Speaking about my first break gives me a strange feeling of nostalgia. Though I am Irish by birth, my diction in the initial days was not correct. I feel like laughing about myself when I remember my lacunae with my language which is after all my mother tongue. At the Royal Academy Of Dramatic Arts, I learnt a lot about performing. The most important aspect of acting that was taught to us was behaving exactly as a character, de-dramatising yet ushering in a spontaneous emotion in the form of drama. Too much of de-dramatisation makes a performance soul less. By watching the inimitable performances of stalwarts like Sir Charles Laughton and Sir Lawrence Oliver I came to understand depths of cinematic acting which was very different and more subtle compared to performing on stage. I also started admiring the mystique of Vivian Leigh and the determination of Ingrid Bergman. My real first break came in the form of “Lawrence Of Arabia” in 1962. I do not want to boast but I have been very fortunate to be a Sir David Lean discovery and receive a classic character like Lawrence in my maiden venture as an actor. During the shooting of the film there are innumerable experiences I recollect with fondness.

How it felt

I will make a special mention of the scene where I dress myself in an Arabian garb for the first time after Ali (Omar Sharif) asked me to wear it. I was thinking of putting forward a static look and no body movement. Sir David Lean coolly advised me to give a dance like motion in solo and express my joy with just two looks. I obeyed my mentor and the result was fabulous on screen.

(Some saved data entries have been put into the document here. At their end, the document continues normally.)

(* ===== verification/OwnerKey.v ===== *)
(** * The key a client's rooms are counted under

    A client behind proxies, each of which adds the address it was called from
    to [X-Forwarded-For], and the text of the address the walk ends on. *)
From S2P Require Import Prelude.
From S2P Require Import NetAddr.
From S2P Require Import AddrText.
From S2P Require Import ClientIp.
From stdpp Require Import pretty.

(** ** Short texts without commas and blanks *)

(** No comma and no blank. *)
Definition plain (c : ascii) : bool := bool_decide (c <> comma) && negb (is_whitespace c).

(** A text of at most [k] characters. *)
Definition short (k : nat) (s : list ascii) : Prop := Forall (fun c => plain c = true) s /\ length s <= k.

Lemma short_app k1 k2 s1 s2 : short k1 s1 -> short k2 s2 -> short (k1 + k2) (s1 ++ s2).
Proof. intros [H1 ?] [H2 ?]. split; [by apply Forall_app|rewrite length_app; lia]. Qed.

Lemma short_cons k c s : plain c = true -> short k s -> short (S k) (c :: s).
Proof. intros Hc [Hs ?]. split; [by constructor|cbn; lia]. Qed.

Lemma short_le k1 k2 s : short k1 s -> k1 <= k2 -> short k2 s.
Proof. intros [? ?] ?. split; [done|lia]. Qed.

Definition octet_plain (n : N) : bool :=
  forallb plain (chars (pretty n)) && (length (chars (pretty n)) <=? 3).

Lemma octet_short n : (n < 256)%N -> short 3 (chars (pretty n)).
Proof.
  intros Hn. pose proof (table_below octet_plain 256 n ltac:(vm_compute; reflexivity) Hn) as Ho.
  apply andb_true_iff in Ho as [Hall Hlen]. split; [by apply forallb_Forall|by apply Nat.leb_le].
Qed.

Lemma hex_short n : (n < 65536)%N -> short 4 (chars (print_hex n)).
Proof.
  intros Hn. destruct (print_hex_digits n Hn) as (k & [_ Hk] & _ & ->). split.
  - apply Forall_fmap, Forall_fmap, Forall_true. intros i.
    exact (table_below (fun d => plain (hex_digit d)) 16 _ eq_refl (land_below _ 4)).
  - unfold hex_digits. by rewrite !length_fmap, length_reverse, length_seq.
Qed.

Lemma groups_short i gs : Forall (fun g => g < 65536)%N gs -> short (5 * length gs) (group_text i gs).
Proof.
  intros Hgs. revert i. induction Hgs as [|g gs Hg _ IH]; intros i; cbn [group_text length].
  { by split; [constructor|]. }
  replace (5 * S (length gs)) with (1 + (4 + 5 * length gs)) by lia.
  apply short_app; [|by apply short_app; [apply hex_short|]].
  destruct (i =? 0); split; try constructor; cbn; by auto.
Qed.

Lemma ipv4_short v4 : short 15 (chars (print_ipv4 v4)).
Proof.
  pose proof (octets_below v4) as Hall. unfold print_ipv4.
  destruct (octets v4) as [|a [|b [|c [|d []]]]] eqn:Ho; try discriminate Ho.
  rewrite !Forall_cons in Hall. destruct Hall as (Ha & Hb & Hc & Hd & _).
  cbn [fmap list_fmap String.concat]. rewrite !chars_app. change (chars ".") with [dot]. cbn [app].
  apply (short_app 3 12); [by apply octet_short|]. apply short_cons; [done|].
  apply (short_app 3 8); [by apply octet_short|]. apply short_cons; [done|].
  apply (short_app 3 4); [by apply octet_short|]. apply short_cons; [done|by apply octet_short].
Qed.

Lemma address_short ip : short 42 (chars (to_string ip)).
Proof.
  destruct ip as [v4|v6]; cbn [to_string]; [by eapply short_le; [apply ipv4_short|lia]|].
  unfold print_ipv6. destruct (to_ipv4_mapped v6) as [v4|].
  { rewrite chars_app. apply (short_app 27 15); [|apply ipv4_short]. by repeat constructor. }
  pose proof (segments_below v6) as Hall. destruct (longest_zeros _ _ _ _) as [start len].
  assert (Hlen : length (segments v6) = 8) by done.
  destruct (1 <? len); rewrite ?chars_app, !slice_chars.
  2: { eapply short_le; [by apply groups_short|]. rewrite Hlen. lia. }
  change (chars "::" ++ ?s) with (colon :: colon :: s).
  eapply short_le; [eapply short_app|]; [by apply groups_short, Forall_take| |].
  { do 2 (apply short_cons; [done|]). by apply groups_short, Forall_drop. }
  rewrite length_take, length_drop, Hlen. lia.
Qed.

(** ** Taking the header apart *)

Definition space : ascii := Ascii.ascii_of_N 32.

Lemma split_chars_one c s : c ∉ s -> split_chars c s = [s].
Proof.
  induction s as [|x s IH]; intros Hs; cbn [split_chars]; [done|].
  apply not_elem_of_cons in Hs as [Hne Hs]. rewrite bool_decide_eq_false_2 by done. by rewrite IH.
Qed.

Lemma split_chars_cut c s1 s2 : c ∉ s1 -> split_chars c (s1 ++ c :: s2) = s1 :: split_chars c s2.
Proof.
  induction s1 as [|x s1 IH]; intros Hs; cbn [split_chars app].
  { by rewrite bool_decide_eq_true_2. }
  apply not_elem_of_cons in Hs as [Hne Hs]. rewrite bool_decide_eq_false_2 by done. by rewrite IH.
Qed.

Lemma short_no_comma k s : short k s -> comma ∉ s.
Proof. intros [Hs _] Hin. rewrite Forall_forall in Hs. by specialize (Hs _ Hin). Qed.

Lemma trim_start_plain k s : short k s -> trim_start s = s.
Proof.
  intros [Hs _]. destruct Hs as [|c s Hc Hs]; [done|]. apply andb_true_iff in Hc as [_ Hc].
  cbn [trim_start]. by destruct (is_whitespace c).
Qed.

Lemma trim_plain k s :
  short k s -> trim (String.string_of_list_ascii s) = String.string_of_list_ascii s
  /\ trim (String.string_of_list_ascii (space :: s)) = String.string_of_list_ascii s.
Proof.
  intros Hs. assert (Hr : short k (reverse s)).
  { destruct Hs as [Hs Hlen]. split; [by apply Forall_reverse|by rewrite length_reverse]. }
  unfold trim. rewrite !String.list_ascii_of_string_of_list_ascii.
  change (trim_start (space :: s)) with (trim_start s).
  by rewrite (trim_start_plain k s Hs), (trim_start_plain k _ Hr), reverse_involutive.
Qed.

(** What the proxies write: each address after a comma and a space, the one
    nearest to the relay last. *)
Definition forwarded (chain : list IpAddr) : list string :=
  if bool_decide (chain = []) then [] else [String.concat ", " (reverse (to_string <$> chain))].

Lemma split_joined texts t :
  Forall (fun t => comma ∉ chars t) (t :: texts) ->
  split_chars comma (chars (String.concat ", " (t :: texts)))
    = chars t :: ((fun t => space :: chars t) <$> texts).
Proof.
  revert t. induction texts as [|t' texts IH]; intros t [Ht Hall]%Forall_cons; [by apply split_chars_one|].
  change (String.concat ", " (t :: t' :: texts)) with (t +:+ ", " +:+ String.concat ", " (t' :: texts)).
  rewrite !chars_app. change (chars ", " ++ ?s) with (comma :: space :: s).
  rewrite split_chars_cut by done. cbn [split_chars]. rewrite bool_decide_eq_false_2 by done.
  by rewrite IH.
Qed.

Lemma string_chars s : String.string_of_list_ascii (chars s) = s.
Proof. apply String.string_of_list_ascii_of_string. Qed.

Lemma trim_text k t : short k (chars t) -> trim t = t
  /\ trim (String.string_of_list_ascii (space :: chars t)) = t.
Proof. intros Ht. pose proof (trim_plain k _ Ht) as Hs. by rewrite string_chars in Hs. Qed.

Lemma trim_split k texts :
  Forall (fun t => short k (chars t)) texts -> texts <> [] ->
  trim <$> NetAddr.split comma (String.concat ", " texts) = texts.
Proof.
  intros Hall Hne. destruct texts as [|t texts]; [done|]. unfold NetAddr.split. fold (chars (String.concat ", " (t :: texts))).
  rewrite split_joined by (by eapply Forall_impl; [exact Hall|intros ?; apply (short_no_comma k)]).
  apply Forall_cons in Hall as [Ht Hall]. cbn [fmap list_fmap]. rewrite string_chars.
  f_equal; [by apply (trim_text k)|]. clear Hne Ht.
  induction Hall as [|t' texts Ht' _ IH]; [done|]. cbn [fmap list_fmap]. f_equal; [by apply (trim_text k)|exact IH].
Qed.

Lemma forwarded_texts chain : chain <> [] -> hop_texts (forwarded chain) = to_string <$> chain.
Proof.
  intros Hne. unfold forwarded. rewrite bool_decide_eq_false_2 by done. unfold hop_texts.
  change (reverse [?h]) with [h]. cbn [fmap list_fmap concat]. rewrite app_nil_r. unfold rsplit.
  rewrite fmap_reverse, (trim_split 42), reverse_involutive; [done| |].
  - apply Forall_reverse, Forall_fmap, Forall_true, address_short.
  - intros Hnil. apply Hne, (fmap_nil_inv to_string). by rewrite <- (reverse_involutive (to_string <$> chain)), Hnil.
Qed.

Lemma joined_length k texts :
  Forall (fun t => short k (chars t)) texts ->
  String.length (String.concat ", " texts) <= (k + 2) * length texts.
Proof.
  rewrite string_length_list. fold (chars (String.concat ", " texts)).
  induction 1 as [|t texts [_ Ht] Hall IH]; [cbn; lia|].
  destruct texts as [|t' texts]; [cbn [String.concat length]; lia|].
  change (String.concat ", " (t :: t' :: texts)) with (t +:+ ", " +:+ String.concat ", " (t' :: texts)).
  rewrite !chars_app, !length_app. change (length (chars ", ")) with 2. cbn [length] in *. lia.
Qed.

Lemma forwarded_length chain :
  sum_list (String.length <$> forwarded chain) <= 44 * length chain.
Proof.
  unfold forwarded. case_bool_decide; [cbn; lia|]. cbn [fmap list_fmap]. change (sum_list [?n]) with (n + 0).
  rewrite Nat.add_0_r, <- (length_fmap to_string chain), <- length_reverse. apply (joined_length 42).
  apply Forall_reverse, Forall_fmap, Forall_true, address_short.
Qed.

Lemma printed_hops chain :
  Forall in_range chain ->
  mapM (fun text => if text == "" then None else unmap <$> parse_ip text) (to_string <$> chain)
    = Some (unmap <$> chain).
Proof.
  induction 1 as [|ip chain Hip _ IH]; [done|]. cbn [fmap list_fmap mapM]. rewrite print_parse by done.
  case_bool_decide as Hempty; [|cbn; by rewrite IH].
  pose proof (print_parse ip Hip) as Hp. by rewrite Hempty in Hp.
Qed.

(** ** Ranges *)

Lemma unmap_in_range ip : in_range ip -> in_range (unmap ip).
Proof.
  destruct ip as [v4|v6]; [done|]. cbn [unmap]. destruct (to_ipv4_mapped v6) as [v4|] eqn:Hmap; [|done].
  intros _. by eapply to_ipv4_mapped_Some.
Qed.

Lemma normalize_in_range ip : in_range ip -> in_range (normalize ip).
Proof.
  destruct ip as [v4|v6]; [done|]. cbn [normalize in_range]. intros Hv. eapply N.le_lt_trans; [|exact Hv].
  pose proof (shiftr_digit v6 64 0) as Hd. rewrite N.shiftr_0_r, N.add_0_l in Hd. rewrite N.shiftl_mul_pow2. lia.
Qed.

Section keys.
Context `{IpNetLib}.

Lemma nearest_in_range self near far :
  in_range near -> Forall in_range far -> in_range (nearest_untrusted self near far).
Proof.
  intros Hnear Hfar. revert near Hnear. induction Hfar as [|a far Ha _ IH]; intros near Hnear; [done|].
  cbn [nearest_untrusted]. destruct (trusted self near); [by apply IH|done].
Qed.

Lemma hops_in_range header far : hops header = Some far -> Forall in_range far.
Proof.
  unfold hops. intros Hfar%mapM_Some_1. induction Hfar as [|text ip texts far Ht _ IH]; [done|].
  constructor; [|done]. case_bool_decide; [done|]. apply fmap_Some in Ht as (a & Ha & ->).
  by eapply unmap_in_range, parse_in_range.
Qed.

Lemma resolve_in_range self peer header ip :
  in_range peer -> resolve self peer header = Ok ip -> in_range ip.
Proof.
  intros Hpeer%unmap_in_range. rewrite resolve_result.
  destruct (_ && _); [|intros [= <-]; by apply normalize_in_range]. destruct (_ && _); [|done].
  destruct (hops header) as [far|] eqn:Hfar; [|done]. intros [= <-].
  apply normalize_in_range, nearest_in_range; [done|by eapply hops_in_range].
Qed.

(** C24: who a request is, told by proxies and written in a key.  A request
    that comes through a chain of at most 32 addresses, each of which added
    the one before it to the header, is accounted to the nearest of them that
    is not a trusted proxy.  The text of an account, under which the owner's
    rooms are counted, is read back as the account: two requests, whatever
    their headers, have the same key exactly when they have the same account. *)
Theorem owner_key_exact self peer chain
    (Hpeer : in_range peer) (Hchain : Forall in_range chain)
    (Hshort : length chain <= MAX_FORWARDED_FOR_HOPS) :
  exists ip, resolve self peer (forwarded chain) = Ok ip
    /\ ip = normalize (nearest_untrusted self (unmap peer) (unmap <$> chain))
    /\ parse_ip (to_string ip) = Some ip
    /\ forall peer' header ip', in_range peer' -> resolve self peer' header = Ok ip' ->
         (to_string ip' = to_string ip <-> ip' = ip).
Proof.
  assert (Hres : resolve self peer (forwarded chain)
    = Ok (normalize (nearest_untrusted self (unmap peer) (unmap <$> chain)))).
  { destruct (decide (chain = [])) as [->|Hne].
    { unfold resolve. by destruct (trusted _ _). }
    rewrite resolve_result. destruct (trusted self (unmap peer)) eqn:Htr; cbn [andb].
    - pose proof (forwarded_length chain) as Hlen. unfold MAX_FORWARDED_FOR_HOPS in Hshort.
      rewrite (bool_decide_eq_false_2 (forwarded chain = []))
        by (unfold forwarded; by rewrite bool_decide_eq_false_2).
      cbn [negb]. rewrite forwarded_texts, length_fmap by done.
      rewrite !(proj2 (Nat.leb_le _ _)) by (unfold MAX_FORWARDED_FOR_HOPS, MAX_FORWARDED_FOR_BYTES; lia).
      unfold hops. by rewrite forwarded_texts, printed_hops.
    - destruct chain; [done|]. cbn [fmap list_fmap nearest_untrusted]. by rewrite Htr. }
  pose proof (resolve_in_range _ _ _ _ Hpeer Hres) as Hip.
  eexists. split_and!; [exact Hres|done|by apply print_parse|].
  intros peer' header ip' Hpeer' Hok'. split; [|by intros ->].
  apply to_string_inj; [by eapply resolve_in_range|done].
Qed.
End keys.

I missed the Oscar to Gregory Peck for his unforgettable performance in “To Kill A Mocking Bird”. I had no bitter feelings as I always held Gregory Peck in high esteem and felt he truly deserved the Oscar. At the opening of the Cannes Film Festival, the same year my performance received accolades from the likes of Sir Charles Chaplin, Satyajit Ray and of course Francois Truffaut.

How life changed

Acting with Omar Sharif I developed a special rapport with him and we again rubbed histrionic shoulders in “Night of The Generals”. Omar never believed in over or underplaying but performing straight forward, his asset as an actor. My toughest histrionic challenge was to face Richard Burton in “Becket”. No actor could ever score over him in delivering dialogues. So I concentrated fully on my expressions and lip movements to react to him. A gentleman to the core, he used to joke with me saying that my looks represented that of a Russian secret agent. We would laugh out our hearts and enjoy every moment of the humour. I concentrated on my sense of timing to match the unpredictable Audrey Hepburn whilst working with her in the comedy, “Breakfast At Tiffany”. Films like “Goodbye Mr Chips” and “Lion In Winter” earned me a lot of critical acclaim. I will be very partial if I do not mention my emotional encounter with Dalia Lave in Lord Jim one of my truly memorable performances. I was kneeling down; Dalia Lave delivered her dialogues and knell in front of me emoting silently. Her looks pierced my heart and I unconsciously hugged her delivering a look of sympathy and understanding to which she cried in joy after the take. “Peter you speak volumes with your eyes,” she said hugging me again.